I never realized that I had been part of a cultural exodus until it was long over, and a new exodus was carrying users off to Facebook and Tumblr.

For a long time, I considered going back; the move of the servers to Russia in early 2017 made that no longer an option for me. I’m really glad Dreamwidth is still here. For years, it felt like DW basically existed for the purpose of redundancy; if SUP ever did the Mass Fandom Deletion we were all so terrified would happen after the Strikethrough/Boldthrough incidents in 2007, all of our precious musings, memories, and drama would be saved. Post 2017, it stopped being the backup for many users, and became the real deal.

LJ always seemed like a uniquely Gen X phenomenon to me, even if the vast majority of its users were Millenials. It never appealed to Boomers the way Facebook has. I remember that the vast majority of Boomer journals I encountered only consisted of a few entries, often with titles like “My kid signed me up for this thing” or “I still don’t know if I’m doing this right” and were quickly abandoned; George R. R. Martin being a notable exception.

Which reminds me…I need to do some more friending memes. I joined LJ in 2004 and immediately dived into an RP group; getting back into the swing of things on DW is happening a lot more slowly.

Current Mood: https://youtu.be/6WdzR2VKa8A

I had a love-hate relationship with Tumblr before leaving it entirely. Nearly all the fandoms I was following at the time (ok, mainly TRON) migrated there fairly early on (2011-2012.) It really started to get a reputation as a haven for “Social Justice Warriors” during 2012-2013 onwards, and yet for all of the language based around social justice, people basically were behaving the same as their counterparts on 4chan, with all theĀ  gatekeeping, harassing, attacking, shaming, and dogpiling that was constantly going on.

I agree with leftists like Natalie Wynn (aka Contrapoints) who say that people should be given a chance to change their minds and redeem themselves – which happens through discussion, not dogpiling. Dogpiling is great for deplatforming people, which I agree should totally happen in extreme cases – but when your idea of social justice discourse breaks down to “stop liking what I don’t like,” in regards to fandoms (which I was seeing way more than reasoned discussions about social justice) we have a problem.

No one ever changed their minds or adopted a more enlightened worldview because they were told to “go kill yourself.”

It started to be a less “how can we make a better and more just world for everyone,” and more “your fandom is problematic.” EDIT: and that was never really the point of fandom on Tumblr for me anyway; I was there mainly in the beginning for fanfic and fanart like everyone else, and the social justice discourse (and fandom gatekeeping thinly disguised as social justice discourse) just started creeping to the forefront around the end of 2012.

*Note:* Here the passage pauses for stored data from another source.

(* ===== verification/Sap.v ===== *)
(** * Action proofs (lib/sap and key_manager_task_port.c of w3-core)

    A privileged action of the app is signed with the authentication key of the
    device after the user has confirmed it on the screen. The signed payload is
    [ACTIONPROOF, 1, action, value, bindings], joined by a separator byte. *)

From S2P Require Import Prelude Sha256 Wstring Fs Wkek Confirmation Bip32 WalletKeys WalletAddr Psbt SignKey SignSession SignTx.

Definition SAP_PAYLOAD_MAX_SIZE : Z := 600.
Definition SAP_UNIT_SEPARATOR : Z := 0x1F.

(** The characters of a string. *)
Definition chars (s : string) : list Z := map (λ c, Z.of_nat (Ascii.nat_of_ascii c)) (String.list_ascii_of_string s).

Definition SAP_CANONICAL_MAGIC : list Z := chars "ACTIONPROOF".
Definition SAP_CANONICAL_VERSION : list Z := chars "1".

Definition sap_action_strings : list (list Z) := map chars
  ["SetSpendWithoutHardware"; "DisableSpendWithoutHardware"; "SetVerificationThreshold";
   "SetRecoveryEmail"; "DisableRecoveryEmail"; "SetRecoveryPhone"; "DisableRecoveryPhone";
   "SetRecoveryPushNotifications"; "DisableRecoveryPushNotifications"; "AddRecoveryContact";
   "RemoveRecoveryContact"; "AddBeneficiary"; "RemoveBeneficiary"; "AcceptRecoveryContactsInvite";
   "AcceptBeneficiariesInvite"; "CreateLostAppRecovery"; "CancelLostAppRecovery"; "DeleteAccount";
   "RotateAppAuthKeys"; "UpdateDescriptorBackups"; "RotateSpendingKeyset"; "EekRestoration";
   "FullAccountCloudBackupRestore"; "ApproveAppRecovery"; "StartRecovery"; "CompleteWallet";
   "UpgradeWallet"; "CancelLostHardwareRecovery"; "CancelConflictingRecovery";
   "InitiateWalletUpgrade"; "RemoveRecoveryCustomer"; "RemoveBenefactor"; "KeysetRepairUnseal";
   "KeysetRepairRotate"; "SetDelayNotifyPeriod"]%string.

Definition SAP_ACTION_COUNT : Z := 35.

(** The index of the first entry from [i] on that is the string. *)
Fixpoint find_action (str : list Z) (i : Z) (l : list (list Z)) : Z :=
  match l with
  | [] => SAP_ACTION_COUNT
  | a :: rest => if bool_decide (str = a) then i else find_action str (i + 1) rest
  end.

Definition sap_parse_action (str : list Z) : Z := find_action str 0 sap_action_strings.

Definition sap_contains_separator (str : list Z) : bool := existsb (λ c, c =? SAP_UNIT_SEPARATOR) str.

(** The macros [SAP_APPEND] and [SAP_APPEND_SEP]: the new offset, or a failure,
    and the buffer. *)
Fixpoint sap_append (buf : list Z) (offset : Z) (pieces : list (list Z)) : outcome (Z * list Z) :=
  match pieces with
  | [] => Done (offset, buf)
  | p :: rest =>
      if SAP_PAYLOAD_MAX_SIZE <? offset + zlen p then Done (-1, buf)
      else let! buf := mwrite buf offset p in sap_append buf (offset + zlen p) rest
  end.

Definition sap_pieces (d : sap_pending_data_t) : list (list Z) :=
  [SAP_CANONICAL_MAGIC; [SAP_UNIT_SEPARATOR]; SAP_CANONICAL_VERSION; [SAP_UNIT_SEPARATOR];
   sap_action d; [SAP_UNIT_SEPARATOR]; sap_value d; [SAP_UNIT_SEPARATOR]; sap_bindings d].

(** The length of the payload, -1 on failure, and the buffer. *)
Definition sap_build_payload (d : sap_pending_data_t) (buf : list Z) : outcome (Z * list Z) :=
  if negb (sap_valid d) then Done (-1, buf)
  else if sap_contains_separator (sap_action d) || sap_contains_separator (sap_value d)
          || sap_contains_separator (sap_bindings d)
  then Done (-1, buf)
  else sap_append buf 0 (sap_pieces d).

Record sign_action_proof_cmd := mk_action_cmd {
  ac_version : Z;
  ac_action : list Z;
  ac_value : list Z;
  ac_bindings : list Z;
}.

(** What the screen shows: the action and the value, if there is one. *)
Record action_display := mk_action_display {
  ad_action : Z;
  ad_value : option (list Z);
}.

Section Sap.
Context {L E C M : Type} `{Littlefs L} `{SecureElement E} `{Secp} `{Ecdsa} `{Sha256 C}
  `{SessionUnion C M}.

(** The digest that was signed, when one was, the session and the wallet. *)
Definition sap_sign (s : sap_session_t) (w : wallet_ctx L E)
    : outcome (option (list Z) * sap_session_t * wallet_ctx L E) :=
  let! '(len, buf) := sap_build_payload (sap_pending_data s) (sap_payload_buffer s) in
  let failed r := mk_sap (sap_pending_data s) buf (sap_signature s) (sap_signed_ok s) true r in
  if len <=? 0 then Done (None, failed fwpb_status_ERROR, w)
  else
    let! payload := mread buf 0 len in
    match crypto_hash_sha256 (C := C) payload with
    | None => Done (None, failed fwpb_status_ERROR, w)
    | Some hash =>
        let! '(ok, auth_key, w) := wallet_get_w1_auth_key w zero_key in
        if negb ok then Done (None, failed fwpb_status_KEY_DERIVATION_FAILED, w)
        else
          let '(ok, sig) := bip32_sign auth_key hash in
          if negb ok then Done (None, failed fwpb_status_SIGNING_FAILED, w)
          else Done (Some hash, mk_sap (sap_pending_data s) buf sig true true fwpb_status_SUCCESS, w)
    end.

Definition key_manager_task_handle_sign_action_proof (k : km L E M) (e : env) (cmd : sign_action_proof_cmd)
    : outcome (km_rsp * option action_display * km L E M) :=
  let! k := teardown k in
  if negb (ac_version cmd =? 1) then Done (status_only fwpb_status_ERROR, None, k)
  else
    let action := sap_parse_action (ac_action cmd) in
    if action =? SAP_ACTION_COUNT then Done (status_only fwpb_status_INVALID_ARGUMENT, None, k)
    else
      let g := km_signer k in
      let! '(ok, _, w) := wallet_get_w1_auth_key (sg_wallet g) zero_key in
      let k := set_signer k (set_wallet g w) in
      if negb ok then Done (status_only fwpb_status_KEY_DERIVATION_FAILED, None, k)
      else
        let s := get_sap (km_mem k) in
        let k := set_mem k (put_sap (km_mem k)
                   (mk_sap (mk_sap_data true (ac_version cmd) (ztake 63 (ac_action cmd))
                              (ztake 127 (ac_value cmd)) (ztake 255 (ac_bindings cmd)))
                      (sap_payload_buffer s) (sap_signature s) (sap_signed_ok s) (sap_sign_attempted s)
                      (sap_sign_result s))) in
        let! '(r, handles, c) :=
          confirmation_manager_create (km_cm k) CONFIRMATION_TYPE_SIGN_ACTION_PROOF (Some [1]) 1 true
            CONFIRMATION_HANDLE_SIZE CONFIRMATION_HANDLE_SIZE (rng1 e) (rng2 e) (systime e) in
        let k := set_cm k c in
        if negb (bool_decide (r = CONFIRMATION_RESULT_SUCCESS))
        then Done (status_only fwpb_status_ERROR, None, sap_session_init k)
        else
          Done (mk_rsp fwpb_status_CONFIRMATION_PENDING handles no_result,
                Some (mk_action_display action
                        (if 0 <? zlen (ac_value cmd) then Some (ztake 127 (ac_value cmd)) else None)), k).

(** The digest signed, if any. *)
Definition key_manager_task_try_sap_deferred_sign (k : km L E M) : outcome (option (list Z) * km L E M) :=
  let s := get_sap (km_mem k) in
  if negb (sap_valid (sap_pending_data s)) || sap_signed_ok s then Done (None, k)
  else
    let! type := confirmation_manager_get_type (km_cm k) in
    if negb (type =? CONFIRMATION_TYPE_SIGN_ACTION_PROOF) then Done (None, k)
    else
      let! approved := confirmation_manager_is_approved (km_cm k) in
      if negb approved then Done (None, k)
      else
        let g := km_signer k in
        let! '(h, s, w) := sap_sign s (sg_wallet g) in
        let k := set_signer k (set_wallet g w) in
        Done (h, set_mem k (put_sap (km_mem k) s)).

Definition sap_clear_state (k : km L E M) : outcome (km L E M) :=
  let! k := clear_confirmation k in Done (sap_session_init k).

Definition sap_confirmation_result_handler (k : km L E M) (rh ch : list Z) (now : Z)
    : outcome (km_rsp * km L E M) :=
  let! '(v, c) := confirmation_manager_validate (km_cm k) (Some rh) (zlen rh) (Some ch) (zlen ch) now in
  let k := set_cm k c in
  match v with
  | CONFIRMATION_RESULT_NOT_APPROVED => Done (status_only fwpb_status_CONFIRMATION_PENDING, k)
  | CONFIRMATION_RESULT_SUCCESS =>
      let s := get_sap (km_mem k) in
      if sap_signed_ok s then
        let! k := sap_clear_state k in
        Done (mk_rsp fwpb_status_SUCCESS None (sign_action_proof_result (sap_signature s)), k)
      else if sap_sign_attempted s then
        let! k := sap_clear_state k in Done (status_only (sap_sign_result s), k)
      else Done (status_only fwpb_status_CONFIRMATION_PENDING, k)
  | _ => let! k := sap_clear_state k in Done (status_only fwpb_status_CONFIRMATION_NOT_COMPLETED, k)
  end.
End Sap.
(* ===== verification/SignInv.v ===== *)
(** * Only what was shown and approved is signed

    The invariant of the key manager as a machine: the transaction that a
    session holds is the one on the screen, from the moment it is shown until
    the session ends, and the flag that lets a signing routine run was set by
    the user when the confirmation that was created with that screen, and no
    other, was pending. *)

From S2P Require Import Prelude Sha256 Wstring Fs Wkek Confirmation Bip32 WalletKeys WalletAddr FwDelta Psbt PsbtSpec SignKey SignSession SignFrame SignTx SignStream SignPayload SignFlow Sap SignMachine.

(** ** Confirmations *)

Section Pending.
Implicit Types cm : confirmation_ctx unit.

Definition cm_type cm : Z := if active (pending cm) =? SECURE_TRUE then ptype (pending cm) else CONFIRMATION_TYPE_NONE.
Definition cm_approved cm : bool := (active (pending cm) =? SECURE_TRUE) && (user_approved (pending cm) =? SECURE_TRUE).

Definition tx_pending cm : Prop := cm_type cm = CONFIRMATION_TYPE_SIGN_TRANSACTION.

(** What identifies the pending confirmation: its type, its handles and its
    data, but not the approval and the time. *)
Definition conf_id cm : option (Z * list Z * list Z * list Z * Z) :=
  let p := pending cm in
  if active p =? SECURE_TRUE
  then Some (ptype p, response_handle p, confirmation_handle p, operation_data p, operation_data_size p) else None.

Lemma conf_id_type cm cm' : conf_id cm' = conf_id cm → cm_type cm' = cm_type cm.
Proof. unfold conf_id, cm_type. destruct (_ =? _), (_ =? _); naive_solver. Qed.

Lemma get_type_spec cm : post (λ t, t = cm_type cm) (confirmation_manager_get_type cm).
Proof. unfold confirmation_manager_get_type. apply post_any. intros _. by apply post_done. Qed.

Lemma is_approved_spec cm : post (λ b, b = cm_approved cm) (confirmation_manager_is_approved cm).
Proof. unfold confirmation_manager_is_approved. apply post_any. intros _. by apply post_done. Qed.

Lemma clear_spec cm : post (λ cm', cm_type cm' = CONFIRMATION_TYPE_NONE) (confirmation_manager_clear cm).
Proof. unfold confirmation_manager_clear. apply post_any. intros _. by apply post_done. Qed.

(** A confirmation is created, dropped, or the request is refused. *)
Lemma create_spec cm type data n o a b r1 r2 now :
  post (λ '(r, _, cm'), (r = CONFIRMATION_RESULT_SUCCESS → cm_type cm' = type ∧ cm_approved cm' = false)
          ∧ (r ≠ CONFIRMATION_RESULT_SUCCESS → cm' = cm ∨ cm_type cm' = CONFIRMATION_TYPE_NONE))
    (confirmation_manager_create cm type data n o a b r1 r2 now).
Proof.
  unfold confirmation_manager_create. apply post_any. intros _. destruct (_ <? _); [apply post_done; split; by auto|].
  destruct data; [|apply post_done; split; by auto]. destruct (negb o); [apply post_done; split; by auto|].
  destruct (_ || _); [apply post_done; split; by auto|]. cbn zeta.
  destruct r1; [|apply post_done; split; by auto]. destruct r2; [|apply post_done; split; by auto].
  apply post_any. intros src. apply post_any. intros opdata. by apply post_done.
Qed.

Lemma validate_spec cm rh n ch m now :
  post (λ '(_, cm'), cm' = cm ∨ cm_type cm' = CONFIRMATION_TYPE_NONE) (confirmation_manager_validate cm rh n ch m now).
Proof.
  unfold confirmation_manager_validate. apply post_any. intros _. destruct (negb _); [by apply post_done; left|].
  destruct rh; [|by apply post_done; left]. destruct ch; [|by apply post_done; left].
  destruct (_ || _); [by apply post_done; left|]. cbn zeta. destruct (_ <? _); [by apply post_done; right|].
  apply post_any. intros v. apply post_any. intros [|]; [by apply post_done; left|].
  destruct (negb _); apply post_done; by left.
Qed.

Lemma approve_spec cm :
  post (λ cm', cm_type cm' = cm_type cm) (confirmation_manager_approve cm).
Proof.
  unfold confirmation_manager_approve. apply post_any. intros _. cbn zeta.
  destruct (active (pending cm) =? SECURE_TRUE) eqn:Ea; apply post_done; [|done].
  unfold cm_type. cbn. by rewrite Ea.
Qed.

Lemma approve_conf_id cm : post (λ cm', conf_id cm' = conf_id cm) (confirmation_manager_approve cm).
Proof.
  unfold confirmation_manager_approve. apply post_any. intros _. cbn zeta.
  destruct (active (pending cm) =? SECURE_TRUE) eqn:Ea; apply post_done; [|done].
  unfold conf_id. cbn. by rewrite Ea.
Qed.
End Pending.

(** ** The transaction of a session *)

Record tx := mk_tx {
  tx_in : list raw_tx_input_t;
  tx_out : list raw_tx_output_t;
  tx_lock : Z;
  tx_version : Z;
}.

Definition tx_ok (T : tx) : Prop := session_ok (tx_in T) (tx_out T) (tx_lock T) (tx_version T).

Definition session_tx (s : w3_signing_session_t) : tx :=
  mk_tx (ss_inputs s) (ss_outputs s) (ss_lock_time s) (ss_version s).

(** ** Requests *)

Lemma zeros_ok : Forall u32_ok (replicate 10 0).
Proof. by apply Forall_replicate. Qed.
(* ===== verification/Recovery.v ===== *)
(** * Recovery commands (w3-core: sealed_data_utils.c, eek_restoration.c,
    keyset_repair.c, lost_app_recovery.c, rotate_app_auth_keys.c,
    upgrade_rotate_app_auth_keys.c, recovery_composites.c,
    full_account_cloud_backup_restoration.c, key_manager_task_port.c)

    Commands that open keys which the app keeps sealed with the device, or sign
    with the authentication key of the device. A command is stored in the
    session of its kind and shown on the screen; the user approves it, and the
    second tap of the phone fetches the result. Two of them are continued by a
    third command.

    A step returns the response, the action that it puts on the screen and the
    uses of keys: every digest signed with the authentication key and every
    sealed key that was opened. *)

From S2P Require Import Prelude Sha256 Wstring Fs Wkek Confirmation Bip32 WalletKeys WalletAddr Psbt SignKey SignSession SignTx Sap Descriptor.

Definition CONFIRMATION_TYPE_LOST_APP_RECOVERY : Z := 5.
Definition CONFIRMATION_TYPE_LOST_APP_RECOVERY_SIGN_CHALLENGE : Z := 6.
Definition CONFIRMATION_TYPE_ROTATE_APP_AUTH_KEYS : Z := 7.
Definition CONFIRMATION_TYPE_SIGN_CHALLENGE_AND_SEAL_SEKS : Z := 8.
Definition CONFIRMATION_TYPE_RECOVERY_AUTHORIZE_LOST_APP : Z := 9.
Definition CONFIRMATION_TYPE_RECOVERY_AUTHORIZE_LOST_HW : Z := 10.
Definition CONFIRMATION_TYPE_EEK_RESTORATION_UNSEAL_SYMMETRIC_KEY : Z := 11.
Definition CONFIRMATION_TYPE_FULL_ACCOUNT_CLOUD_BACKUP_RESTORATION : Z := 12.
Definition CONFIRMATION_TYPE_UPGRADE_AUTHORIZE_W3 : Z := 13.
Definition CONFIRMATION_TYPE_UPGRADE_ROTATE_APP_AUTH_KEYS : Z := 14.
Definition CONFIRMATION_TYPE_KEYSET_REPAIR_UNSEAL_SYMMETRIC_KEY : Z := 15.
Definition CONFIRMATION_TYPE_KEYSET_REPAIR_ROTATE_HW_KEY : Z := 16.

And I agree that being conscious of social issues is important! BUT – let people enjoy things. I mean, it doesn’t make any sense to call someone a fascist because you disagree with their fanfic interpretation of Severus Snape or Xehanort, especially with actual fascists so thick on the ground these days.

Anyway, now The Powers That Be at Tumblr have decided to crack down on anything NSFW. I haven’t been there in over a year, and I can still think of several fan artists I knew and liked who would be negatively affected by this. This is LJ Strikethough all over again, but for the Millenials and Generation Z. Which makes me wonder – is Tumblr about to be sold to the Russians?

LJ Strikethrough, for those of you too young to remember, was an incident in which LJ cracked down on “adult themed” fanart and fanfic in an attempt to “clean up the place” before the sale to SUP, the Russian company who bought it in 2007. It caused a mass exodus to LJ clones like InsaneJournal and GreatestJournal, and was the reason the bestest LJ clone ever, Dreamwidth dot org, was created.

I really don’t know what spurred Tumblr on to do this, but I can imagine that the migration to the Next Big Thing in social media platforms has already begun.